休眠および非体型のavena fatua l caryopsの胚における差次的に発現した遺伝子のcDNAクローンの特性評価

種子休眠の分子調節は、微分表示を使用して調査され、休眠および非規模のAvena Fatua L.胚の早期浸潤中に差次的に発現した遺伝子を表すCDNAを視覚化および分離しました。検査された約3000のcDNAバンドのうち、阻害の最初の48時間で休眠関連の発現パターンを示すmRNAでハイブリダイズされた5つのcDNAが観察されました。休眠関連クローンAFD1は、24時間の吸収後に休眠胚でより豊富になった乾燥休眠および非体型の胚ではほとんど検出できない1.5 kb mRNAでハイブリダイズしました。2つのmRNAでハイブリダイズされたクローンAFD2、休眠および非正規の胚で構成された1.3 kBのメッセージ、および3時間の吸収後の休眠胚のより高いレベルで存在する0.9 kbメッセージ。非体調に関連するクローンAFN1、AFN2、およびAFN3は、それぞれ1.5 kb、1.7 kb、および1.1 kb mRNAでハイブリダイズしましたが、吸収中の非体調胚により豊富にありました。Ga3処理によって発芽するように誘導される休眠胚のいくつかのmRNAの発現パターンは、水コントロールとは異なりましたが、非定量的な胚で観察されたものと同一ではありませんでした。DNA配列分析により、クローンAFN3と柑橘類のsinensisグルタチオンペルオキシダーゼ様cDNAの間の76％の配列同一性が明らかになりましたが、既知の遺伝子との有意な配列の類似性は他のクローンでは見つかりませんでした。
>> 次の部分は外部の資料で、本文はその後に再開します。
(** The balance is the sum of the history, the version counts it, and each of
    its rows holds the balance it left; there is none of an unknown account. *)
Definition agrees (s : seen) : Prop :=
  match s.1 with
  | None => s.2 = []
  | Some v =>
      av_Balance v = sumZ row_delta s.2 /\ av_Version v = 1 + Z.of_nat (length s.2) /\
      forall before r after, s.2 = before ++ r :: after ->
        th_BalanceAfter r = sumZ row_delta (before ++ [r])
  end.

(** The balance has moved by an entry that the history does not have yet. *)
Definition ahead (entry : EntryEventData) (ts : time) (s : seen) : Prop :=
  exists v, agrees (Some v, s.2) /\ s.1 = Some (moved_view v (entryDelta entry) ts).

(** Then the history catches up. *)
Lemma ahead_agrees event entry n v l :
  ahead entry (TRE_Timestamp event) (Some v, l) ->
  agrees (Some v, l ++ [history_row event entry n (av_Balance v)]).
Proof.
  intros (v0 & (Hb & Hn & Hr) & [= ->]). cbn in *. split_and!.
  - rewrite sumZ_app, Hb. cbn. unfold row_delta. cbn. unfold entryDelta. lia.
  - rewrite length_app. cbn. lia.
  - intros before r after He. destruct after as [|x after] using rev_ind.
    + apply app_inj_tail in He as [<- <-]. rewrite sumZ_app, Hb. cbn. unfold row_delta, entryDelta.
      cbn. lia.
    + clear IHafter. rewrite app_comm_cons, app_assoc in He. apply app_inj_tail in He as [He _].
      by eapply Hr.
Qed.

(** ** What the writes of a transaction change of them *)
Context (k : string).

Lemma see_write d d' w : see k d = see k d' -> see k (apply_write d w) = see k (apply_write d' w).
Proof.
  unfold see. intros [= Hv Hh]. destruct w as [id row|row|row|row]; cbn -[rows_of]; try congruence.
  - destruct (decide (id = k)) as [->|Hne]; [rewrite !lookup_insert_eq|rewrite !lookup_insert_ne by done];
      congruence.
  - rewrite !rows_of_app. congruence.
Qed.

Lemma see_writes ws : forall d d',
  see k d = see k d' -> see k (apply_writes ws d) = see k (apply_writes ws d').
Proof. induction ws as [|w ws IH]; intros d d' H; [done|]. by apply IH, see_write. Qed.

(** A write to the rows of the account. *)
Definition touches (w : write) : Prop :=
  match w with
  | WriteBalance id _ => id = k
  | WriteHistory row => th_AccountID row = k
  | _ => False
  end.

Lemma see_untouched ws : forall d,
  (forall w, w ∈ ws -> ~ touches w) -> see k (apply_writes ws d) = see k d.
Proof.
  induction ws as [|w ws IH]; intros d H; [done|].
  change (apply_writes (w :: ws) d) with (apply_writes ws (apply_write d w)).
  rewrite IH by (intros; apply H; by constructor).
  assert (Hw : ~ touches w) by (apply H; constructor). unfold see.
  destruct w as [id row|row|row|row]; cbn -[rows_of] in *; try done.
  - by rewrite lookup_insert_ne.
  - rewrite rows_of_app, bool_decide_eq_false_2 by done. by rewrite app_nil_r.
Qed.

Lemma see_snoc ws ws' d : see k (apply_writes (ws ++ ws') d) = see k (apply_writes ws' (apply_writes ws d)).
Proof. by rewrite apply_writes_app. Qed.

(** ** Where a transaction stands *)

(** It inserts events and outbox rows only. *)
Fixpoint quiet (t : tree) : Prop :=
  match t with
  | Finish _ => True
  | Send q k =>
      match q with SqlInsertEvent _ _ _ _ | SqlInsertOutbox _ _ _ _ => True | _ => False end /\
      forall r, quiet (k r)
  end.

Lemma append_quiet agg ty n now events : forall i, quiet (append_tree agg ty n i now events).
Proof.
  induction events as [|e events IH]; intros i; [done|]. cbn [append_tree quiet].
  split; [done|]. intros [v|e']; [|done]. cbn [quiet]. split; [done|]. intros [v'|e']; [|done].
  apply IH.
Qed.

(** The statements of an entry after its update, and after its select. *)
Definition insert_tree (event : TransactionRecordedEvent) (entry : EntryEventData)
    (entries : list EntryEventData) (balanceAfter : Z) : tree :=
  Send (SqlInsertHistory event entry balanceAfter)
    (or_wrap ("insert history for " +:+ EED_AccountID entry) (fun _ => project_tree event entries)).
Lemma cents_of_quarters ovf p : Z.pos p < 2 ^ 50 -> (25 | Z.pos p) -> cents ovf (hundredths p) = Z.pos p.
Proof.
  intros Hp H25. destruct (hundredths_exact p Hp H25) as (a & n & -> & Hn & Ha & Hv).
  destruct (places_bounds p Hp) as [Hs Hb]. unfold cents, float64_to_int64, float64_mul, float64_100.
  set (s := places p) in *. cbn [SFmul xorb].
  assert (Hm : Z.pos (a * 7036874417766400) = Z.pos (p * 2 ^ Z.to_pos (s - 7)) * 2 ^ (53 - n)).
  { rewrite !Pos2Z.inj_mul, Pos2Z.inj_pow, Z2Pos.id by lia.
    apply (Z.mul_reg_r _ _ (2 ^ n)); [lia|]. rewrite <- (Z.mul_assoc _ (2 ^ (53 - n))), <- Z.pow_add_r by lia.
    replace (53 - n + n) with (7 + 46) by lia. rewrite (Z.pow_add_r 2 7) by lia.
    replace (Z.pos p * 2 ^ (s - 7) * (2 ^ 7 * 2 ^ 46)) with (Z.pos p * (2 ^ (s - 7) * 2 ^ 7) * 2 ^ 46) by ring.
    rewrite <- Z.pow_add_r by lia. replace (s - 7 + 7) with s by lia. rewrite <- Hv. change (2 ^ 46) with 70368744177664. ring. }
  assert (Hpp : Z.pos (p * 2 ^ Z.to_pos (s - 7)) = Z.pos p * 2 ^ (s - 7)).
  { by rewrite Pos2Z.inj_mul, Pos2Z.inj_pow, Z2Pos.id by lia. }
  assert (Hsz : Z.pos p * 2 ^ s = Z.pos p * 2 ^ (s - 7) * 2 ^ 7).
  { rewrite <- Z.mul_assoc, <- Z.pow_add_r by lia. f_equal. f_equal. lia. }
  rewrite Hm, round_exact; [|rewrite Hpp; lia|lia..]. unfold float64_trunc. rewrite (proj2 (Z.leb_gt _ _)) by lia.
  rewrite Hpp. replace (- _) with (s - 7) by lia. rewrite Z.div_mul by lia.
  assert (in_int64b (Z.pos p) = true) as ->; [|done].
  apply in_int64b_spec. unfold in_int64, min_int64, max_int64. lia.
Qed.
南部のハイブリダイゼーション分析により、すべてのクローンが低い（1〜4）コピー数遺伝子を表すことが示されました。

The molecular regulation of seed dormancy was investigated using differential display to visualize and isolate cDNAs representing differentially expressed genes during early imbibition of dormant and nondormant Avena fatua L. embryos. Of about 3000 cDNA bands examined, 5 cDNAs hybridized with mRNAs exhibiting dormancy-associated expression patterns during the first 48 h of inhibition, while many more nondormancy-associated cDNAs were observed. Dormancy-associated clone AFD1 hybridized with a 1.5 kb mRNA barely detectable in dry dormant and nondormant embryos that became more abundant in dormant embryos after 24 h of imbibition. Clone AFD2 hybridized with two mRNAs, a 1.3 kb message constitutively expressed in dormant and nondormant embryos and a 0.9 kb message present at higher levels in dormant embryos after 3 h of imbibition. Nondormancy-associated clones AFN1, AFN2 and AFN3 hybridized with 1.5 kb, 1.7 kb and 1.1 kb mRNAs, respectively, that were more abundant in nondormant embryos during imbibition. Expression patterns of some mRNAs in dormant embryos induced to germinate by GA3 treatment were different than water controls, but were not identical to those observed in nondormant embryos. DNA sequence analysis revealed 76% sequence identity between clone AFN3 and a Citrus sinensis glutathione peroxidase-like cDNA, while significant sequence similarities with known genes were not found for other clones. Southern hybridization analyses showed that all clones represent low (1 to 4) copy number genes.